(WHAT THIS TASK INVOLVES): Starting with the first line of the data that follows, transcribe every line verbatim until the line containing "Headers_from_request svc rq" has been transcribed.

SOURCE RECORDS below:

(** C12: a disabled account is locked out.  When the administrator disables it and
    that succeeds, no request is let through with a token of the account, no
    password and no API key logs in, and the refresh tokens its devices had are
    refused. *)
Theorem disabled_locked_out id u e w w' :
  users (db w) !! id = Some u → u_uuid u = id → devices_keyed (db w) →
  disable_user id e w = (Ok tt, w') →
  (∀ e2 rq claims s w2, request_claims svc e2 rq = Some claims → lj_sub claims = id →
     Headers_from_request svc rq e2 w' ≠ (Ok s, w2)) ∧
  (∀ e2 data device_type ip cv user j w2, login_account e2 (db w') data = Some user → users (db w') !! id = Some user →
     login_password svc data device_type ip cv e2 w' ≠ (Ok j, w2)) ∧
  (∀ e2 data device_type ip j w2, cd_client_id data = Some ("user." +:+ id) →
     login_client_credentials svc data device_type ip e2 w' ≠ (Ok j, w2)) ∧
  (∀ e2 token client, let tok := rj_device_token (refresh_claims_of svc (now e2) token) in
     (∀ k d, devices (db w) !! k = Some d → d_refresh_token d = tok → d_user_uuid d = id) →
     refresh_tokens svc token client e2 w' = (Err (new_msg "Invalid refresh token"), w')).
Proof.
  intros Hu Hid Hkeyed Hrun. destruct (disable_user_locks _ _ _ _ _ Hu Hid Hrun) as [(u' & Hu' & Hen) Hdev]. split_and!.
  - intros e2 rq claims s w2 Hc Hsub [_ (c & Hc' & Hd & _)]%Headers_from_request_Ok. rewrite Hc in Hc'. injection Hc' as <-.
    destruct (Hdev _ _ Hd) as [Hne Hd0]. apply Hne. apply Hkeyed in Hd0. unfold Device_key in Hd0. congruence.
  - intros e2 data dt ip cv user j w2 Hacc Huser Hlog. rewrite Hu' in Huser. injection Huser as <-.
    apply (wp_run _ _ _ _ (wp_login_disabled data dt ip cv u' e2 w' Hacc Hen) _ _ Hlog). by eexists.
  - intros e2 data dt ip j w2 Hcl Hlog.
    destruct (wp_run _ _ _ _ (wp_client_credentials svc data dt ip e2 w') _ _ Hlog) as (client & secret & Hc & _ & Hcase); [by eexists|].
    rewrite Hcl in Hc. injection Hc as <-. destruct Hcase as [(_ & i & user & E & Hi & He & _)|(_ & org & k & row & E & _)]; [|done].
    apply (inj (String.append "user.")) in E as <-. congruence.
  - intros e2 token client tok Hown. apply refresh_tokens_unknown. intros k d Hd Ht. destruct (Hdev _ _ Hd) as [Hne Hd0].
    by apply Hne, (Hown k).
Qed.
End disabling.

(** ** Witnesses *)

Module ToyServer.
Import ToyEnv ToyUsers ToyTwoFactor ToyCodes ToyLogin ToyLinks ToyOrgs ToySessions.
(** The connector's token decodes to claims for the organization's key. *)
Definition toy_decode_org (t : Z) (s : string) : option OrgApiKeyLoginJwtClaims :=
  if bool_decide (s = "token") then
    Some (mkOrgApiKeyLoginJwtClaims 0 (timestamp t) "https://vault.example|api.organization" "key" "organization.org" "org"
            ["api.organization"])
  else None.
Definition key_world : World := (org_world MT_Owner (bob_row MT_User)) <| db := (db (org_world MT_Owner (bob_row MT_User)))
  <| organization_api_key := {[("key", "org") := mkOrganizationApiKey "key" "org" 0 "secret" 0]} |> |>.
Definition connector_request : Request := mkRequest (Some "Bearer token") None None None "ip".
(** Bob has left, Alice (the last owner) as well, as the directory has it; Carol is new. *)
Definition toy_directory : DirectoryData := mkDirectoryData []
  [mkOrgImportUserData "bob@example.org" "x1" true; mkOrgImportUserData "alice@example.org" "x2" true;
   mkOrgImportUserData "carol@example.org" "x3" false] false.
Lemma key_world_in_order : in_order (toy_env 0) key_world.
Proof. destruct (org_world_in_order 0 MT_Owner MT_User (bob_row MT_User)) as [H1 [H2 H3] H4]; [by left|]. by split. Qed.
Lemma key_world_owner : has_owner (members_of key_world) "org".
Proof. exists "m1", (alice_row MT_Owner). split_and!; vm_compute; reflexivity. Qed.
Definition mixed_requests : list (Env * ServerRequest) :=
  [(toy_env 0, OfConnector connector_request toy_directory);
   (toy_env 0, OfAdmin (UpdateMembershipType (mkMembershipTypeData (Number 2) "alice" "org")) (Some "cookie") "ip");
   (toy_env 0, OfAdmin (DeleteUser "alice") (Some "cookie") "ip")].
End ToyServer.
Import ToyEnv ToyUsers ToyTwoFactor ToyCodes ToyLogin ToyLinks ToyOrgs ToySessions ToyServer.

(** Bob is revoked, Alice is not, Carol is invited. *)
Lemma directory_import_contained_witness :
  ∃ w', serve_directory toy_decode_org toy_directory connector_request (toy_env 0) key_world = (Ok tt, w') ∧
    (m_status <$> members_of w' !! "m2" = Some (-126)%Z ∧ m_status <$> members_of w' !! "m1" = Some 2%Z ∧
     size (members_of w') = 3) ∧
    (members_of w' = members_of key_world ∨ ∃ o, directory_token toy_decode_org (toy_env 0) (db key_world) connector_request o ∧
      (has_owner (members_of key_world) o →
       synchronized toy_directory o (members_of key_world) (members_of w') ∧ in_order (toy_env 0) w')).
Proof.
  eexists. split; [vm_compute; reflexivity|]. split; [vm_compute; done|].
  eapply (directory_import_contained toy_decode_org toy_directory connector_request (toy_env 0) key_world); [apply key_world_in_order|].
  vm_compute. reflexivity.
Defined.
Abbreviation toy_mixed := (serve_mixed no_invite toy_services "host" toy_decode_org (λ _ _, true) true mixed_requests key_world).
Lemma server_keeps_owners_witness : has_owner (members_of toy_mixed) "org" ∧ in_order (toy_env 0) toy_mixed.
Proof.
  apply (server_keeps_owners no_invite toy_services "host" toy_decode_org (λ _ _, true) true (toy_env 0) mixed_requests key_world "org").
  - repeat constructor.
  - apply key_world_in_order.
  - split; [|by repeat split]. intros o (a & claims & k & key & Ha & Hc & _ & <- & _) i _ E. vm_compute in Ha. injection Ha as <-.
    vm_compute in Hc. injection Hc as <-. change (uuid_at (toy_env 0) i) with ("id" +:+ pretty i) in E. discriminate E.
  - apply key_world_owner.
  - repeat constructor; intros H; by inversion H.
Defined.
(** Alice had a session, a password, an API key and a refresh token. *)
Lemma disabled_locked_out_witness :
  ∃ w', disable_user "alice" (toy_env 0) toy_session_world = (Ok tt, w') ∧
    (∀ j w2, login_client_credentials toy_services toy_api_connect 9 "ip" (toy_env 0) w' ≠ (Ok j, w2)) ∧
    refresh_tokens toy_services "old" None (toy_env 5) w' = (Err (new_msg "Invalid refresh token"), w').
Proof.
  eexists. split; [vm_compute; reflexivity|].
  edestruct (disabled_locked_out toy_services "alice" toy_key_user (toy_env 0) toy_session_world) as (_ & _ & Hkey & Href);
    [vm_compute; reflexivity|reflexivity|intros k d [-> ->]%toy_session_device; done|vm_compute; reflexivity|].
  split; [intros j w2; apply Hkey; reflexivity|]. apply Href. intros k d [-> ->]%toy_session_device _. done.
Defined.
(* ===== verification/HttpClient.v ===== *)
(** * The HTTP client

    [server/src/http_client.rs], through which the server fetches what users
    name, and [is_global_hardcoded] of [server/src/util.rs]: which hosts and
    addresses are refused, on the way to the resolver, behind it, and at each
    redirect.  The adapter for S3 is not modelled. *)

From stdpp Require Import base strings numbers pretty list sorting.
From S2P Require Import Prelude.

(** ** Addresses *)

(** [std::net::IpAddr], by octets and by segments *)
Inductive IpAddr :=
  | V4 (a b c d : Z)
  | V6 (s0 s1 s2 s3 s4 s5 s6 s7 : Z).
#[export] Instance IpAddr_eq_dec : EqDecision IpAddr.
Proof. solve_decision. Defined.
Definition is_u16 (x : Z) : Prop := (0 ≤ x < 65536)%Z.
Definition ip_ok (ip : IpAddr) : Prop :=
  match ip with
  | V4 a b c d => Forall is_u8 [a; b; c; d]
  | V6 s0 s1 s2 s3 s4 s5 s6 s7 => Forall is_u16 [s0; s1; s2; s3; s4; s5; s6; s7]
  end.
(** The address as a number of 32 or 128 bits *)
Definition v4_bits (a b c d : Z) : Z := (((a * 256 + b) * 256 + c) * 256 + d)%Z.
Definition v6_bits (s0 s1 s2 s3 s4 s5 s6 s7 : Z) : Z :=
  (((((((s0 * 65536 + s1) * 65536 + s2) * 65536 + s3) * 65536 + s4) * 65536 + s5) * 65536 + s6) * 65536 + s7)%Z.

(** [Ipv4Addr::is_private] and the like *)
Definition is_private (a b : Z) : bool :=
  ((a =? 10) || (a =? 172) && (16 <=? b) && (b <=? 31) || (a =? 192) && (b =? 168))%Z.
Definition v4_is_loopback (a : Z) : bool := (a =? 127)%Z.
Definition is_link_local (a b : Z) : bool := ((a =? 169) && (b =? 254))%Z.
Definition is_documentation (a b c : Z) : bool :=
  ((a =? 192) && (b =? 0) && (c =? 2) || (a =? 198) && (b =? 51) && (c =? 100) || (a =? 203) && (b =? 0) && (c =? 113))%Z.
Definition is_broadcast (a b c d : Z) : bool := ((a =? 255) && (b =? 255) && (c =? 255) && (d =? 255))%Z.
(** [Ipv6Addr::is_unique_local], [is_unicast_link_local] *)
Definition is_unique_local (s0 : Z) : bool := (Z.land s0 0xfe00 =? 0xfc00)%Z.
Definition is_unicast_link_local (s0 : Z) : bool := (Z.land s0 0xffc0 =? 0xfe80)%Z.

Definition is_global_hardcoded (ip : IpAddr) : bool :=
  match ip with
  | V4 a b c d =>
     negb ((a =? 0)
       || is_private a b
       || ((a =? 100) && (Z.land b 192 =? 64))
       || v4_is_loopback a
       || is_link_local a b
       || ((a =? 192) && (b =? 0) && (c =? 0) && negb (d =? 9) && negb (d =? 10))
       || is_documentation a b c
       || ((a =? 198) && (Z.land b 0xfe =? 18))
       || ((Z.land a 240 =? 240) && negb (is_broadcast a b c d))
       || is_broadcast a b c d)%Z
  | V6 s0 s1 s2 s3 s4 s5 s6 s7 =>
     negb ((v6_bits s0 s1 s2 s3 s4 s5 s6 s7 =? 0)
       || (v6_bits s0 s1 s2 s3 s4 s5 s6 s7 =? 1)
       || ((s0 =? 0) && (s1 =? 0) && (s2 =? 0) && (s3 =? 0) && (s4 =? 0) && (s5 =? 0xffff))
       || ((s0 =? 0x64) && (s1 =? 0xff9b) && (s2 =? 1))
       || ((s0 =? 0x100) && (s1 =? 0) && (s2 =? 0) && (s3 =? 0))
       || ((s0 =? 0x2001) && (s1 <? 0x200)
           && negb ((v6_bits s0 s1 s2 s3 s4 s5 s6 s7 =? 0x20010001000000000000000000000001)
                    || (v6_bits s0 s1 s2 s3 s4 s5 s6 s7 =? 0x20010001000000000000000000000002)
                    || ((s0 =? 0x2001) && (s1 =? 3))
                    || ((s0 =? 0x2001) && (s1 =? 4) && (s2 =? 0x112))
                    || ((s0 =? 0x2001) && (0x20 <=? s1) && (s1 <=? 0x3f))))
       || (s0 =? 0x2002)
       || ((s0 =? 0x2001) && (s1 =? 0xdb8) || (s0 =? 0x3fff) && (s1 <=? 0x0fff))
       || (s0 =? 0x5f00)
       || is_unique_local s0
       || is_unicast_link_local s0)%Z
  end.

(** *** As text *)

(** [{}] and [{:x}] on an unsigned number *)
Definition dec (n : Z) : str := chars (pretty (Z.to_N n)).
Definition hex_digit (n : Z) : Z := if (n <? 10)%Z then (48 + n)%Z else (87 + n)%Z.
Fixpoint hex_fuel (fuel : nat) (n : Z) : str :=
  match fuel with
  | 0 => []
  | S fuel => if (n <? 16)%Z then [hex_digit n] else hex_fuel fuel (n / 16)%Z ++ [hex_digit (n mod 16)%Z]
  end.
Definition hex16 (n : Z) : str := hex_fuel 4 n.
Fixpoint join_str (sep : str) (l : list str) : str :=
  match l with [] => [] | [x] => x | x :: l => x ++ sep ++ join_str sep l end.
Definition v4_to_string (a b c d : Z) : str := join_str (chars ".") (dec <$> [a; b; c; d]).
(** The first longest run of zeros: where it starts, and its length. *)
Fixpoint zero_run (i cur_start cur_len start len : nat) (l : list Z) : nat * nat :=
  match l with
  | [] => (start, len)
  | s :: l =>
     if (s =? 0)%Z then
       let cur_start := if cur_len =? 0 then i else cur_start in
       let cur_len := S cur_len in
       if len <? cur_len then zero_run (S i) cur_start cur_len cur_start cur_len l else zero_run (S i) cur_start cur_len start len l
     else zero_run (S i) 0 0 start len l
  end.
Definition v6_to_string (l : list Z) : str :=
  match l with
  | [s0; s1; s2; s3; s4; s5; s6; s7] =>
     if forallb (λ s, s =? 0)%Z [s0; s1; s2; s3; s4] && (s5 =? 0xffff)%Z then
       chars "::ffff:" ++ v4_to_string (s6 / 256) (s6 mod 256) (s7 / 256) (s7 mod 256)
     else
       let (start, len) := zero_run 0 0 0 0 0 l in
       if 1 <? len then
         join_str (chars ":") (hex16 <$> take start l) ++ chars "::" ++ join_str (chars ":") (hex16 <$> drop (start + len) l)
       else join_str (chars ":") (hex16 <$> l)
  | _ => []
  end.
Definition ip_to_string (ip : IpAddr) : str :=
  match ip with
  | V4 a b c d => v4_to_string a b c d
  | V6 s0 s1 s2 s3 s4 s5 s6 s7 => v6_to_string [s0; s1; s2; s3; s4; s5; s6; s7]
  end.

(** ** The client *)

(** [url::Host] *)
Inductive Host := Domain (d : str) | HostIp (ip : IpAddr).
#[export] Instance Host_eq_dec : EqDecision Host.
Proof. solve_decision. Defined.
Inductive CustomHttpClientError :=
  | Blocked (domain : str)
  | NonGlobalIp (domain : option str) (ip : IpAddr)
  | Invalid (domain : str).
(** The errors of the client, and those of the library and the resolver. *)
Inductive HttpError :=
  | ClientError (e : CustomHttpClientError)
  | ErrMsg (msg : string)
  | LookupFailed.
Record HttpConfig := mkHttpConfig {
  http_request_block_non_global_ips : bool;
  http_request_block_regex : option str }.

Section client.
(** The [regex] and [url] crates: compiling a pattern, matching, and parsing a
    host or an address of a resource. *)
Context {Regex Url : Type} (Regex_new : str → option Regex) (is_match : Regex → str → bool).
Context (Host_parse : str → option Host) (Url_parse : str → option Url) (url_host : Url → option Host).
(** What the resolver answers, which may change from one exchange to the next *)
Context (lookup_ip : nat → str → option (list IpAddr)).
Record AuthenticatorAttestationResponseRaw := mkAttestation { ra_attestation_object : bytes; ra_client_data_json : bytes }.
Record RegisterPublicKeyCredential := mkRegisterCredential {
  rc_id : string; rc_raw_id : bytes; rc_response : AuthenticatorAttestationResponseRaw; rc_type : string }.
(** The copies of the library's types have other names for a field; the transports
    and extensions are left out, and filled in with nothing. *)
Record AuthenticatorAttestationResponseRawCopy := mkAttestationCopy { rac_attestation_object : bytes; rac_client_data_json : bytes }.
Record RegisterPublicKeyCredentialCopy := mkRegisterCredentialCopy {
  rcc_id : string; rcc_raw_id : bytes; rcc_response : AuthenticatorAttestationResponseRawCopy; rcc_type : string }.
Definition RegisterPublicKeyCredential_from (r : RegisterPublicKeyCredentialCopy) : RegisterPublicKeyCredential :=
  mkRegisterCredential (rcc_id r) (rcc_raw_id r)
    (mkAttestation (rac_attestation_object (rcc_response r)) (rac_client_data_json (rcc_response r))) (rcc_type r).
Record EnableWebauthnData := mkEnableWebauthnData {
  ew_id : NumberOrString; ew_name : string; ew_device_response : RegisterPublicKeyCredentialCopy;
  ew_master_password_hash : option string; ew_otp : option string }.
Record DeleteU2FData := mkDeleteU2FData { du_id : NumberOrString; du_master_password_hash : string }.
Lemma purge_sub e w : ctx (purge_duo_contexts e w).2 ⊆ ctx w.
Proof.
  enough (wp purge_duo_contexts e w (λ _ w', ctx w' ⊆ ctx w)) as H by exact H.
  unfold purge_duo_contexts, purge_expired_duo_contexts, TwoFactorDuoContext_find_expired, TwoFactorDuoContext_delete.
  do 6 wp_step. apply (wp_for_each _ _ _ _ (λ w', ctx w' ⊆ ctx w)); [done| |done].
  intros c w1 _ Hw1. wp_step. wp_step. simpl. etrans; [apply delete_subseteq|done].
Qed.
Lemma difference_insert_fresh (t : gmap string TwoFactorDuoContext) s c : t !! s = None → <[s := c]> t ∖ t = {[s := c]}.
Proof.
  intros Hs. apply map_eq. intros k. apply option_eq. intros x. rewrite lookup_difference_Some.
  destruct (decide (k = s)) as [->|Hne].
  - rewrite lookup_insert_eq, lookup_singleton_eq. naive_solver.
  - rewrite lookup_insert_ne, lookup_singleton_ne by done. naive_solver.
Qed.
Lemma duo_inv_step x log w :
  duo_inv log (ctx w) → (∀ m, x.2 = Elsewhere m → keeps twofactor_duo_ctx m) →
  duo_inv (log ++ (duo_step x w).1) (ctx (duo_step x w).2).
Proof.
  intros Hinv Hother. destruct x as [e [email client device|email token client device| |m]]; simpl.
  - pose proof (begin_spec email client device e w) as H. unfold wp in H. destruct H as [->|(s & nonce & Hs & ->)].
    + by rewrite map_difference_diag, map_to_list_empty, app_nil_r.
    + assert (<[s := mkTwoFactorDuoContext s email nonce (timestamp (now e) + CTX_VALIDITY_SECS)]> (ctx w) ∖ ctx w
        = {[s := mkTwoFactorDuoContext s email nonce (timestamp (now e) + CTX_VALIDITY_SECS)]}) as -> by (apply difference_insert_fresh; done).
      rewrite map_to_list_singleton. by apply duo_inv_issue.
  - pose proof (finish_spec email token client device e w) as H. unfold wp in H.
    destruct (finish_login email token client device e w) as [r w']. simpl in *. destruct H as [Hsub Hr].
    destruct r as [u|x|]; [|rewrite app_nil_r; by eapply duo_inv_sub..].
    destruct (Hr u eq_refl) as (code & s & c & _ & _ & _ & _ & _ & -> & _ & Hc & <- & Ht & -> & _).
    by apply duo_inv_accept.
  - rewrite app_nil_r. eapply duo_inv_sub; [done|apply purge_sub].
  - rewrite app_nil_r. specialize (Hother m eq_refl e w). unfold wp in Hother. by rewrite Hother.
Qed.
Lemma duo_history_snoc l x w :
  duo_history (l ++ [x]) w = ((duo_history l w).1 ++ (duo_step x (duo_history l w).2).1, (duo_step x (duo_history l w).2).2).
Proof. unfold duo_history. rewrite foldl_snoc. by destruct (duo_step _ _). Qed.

End of SOURCE RECORDS.

(OUTPUT OF THE TASK):
(** C12: a disabled account is locked out.  When the administrator disables it and
    that succeeds, no request is let through with a token of the account, no
    password and no API key logs in, and the refresh tokens its devices had are
    refused. *)
Theorem disabled_locked_out id u e w w' :
  users (db w) !! id = Some u → u_uuid u = id → devices_keyed (db w) →
  disable_user id e w = (Ok tt, w') →
  (∀ e2 rq claims s w2, request_claims svc e2 rq = Some claims → lj_sub claims = id →
     Headers_from_request svc rq e2 w' ≠ (Ok s, w2)) ∧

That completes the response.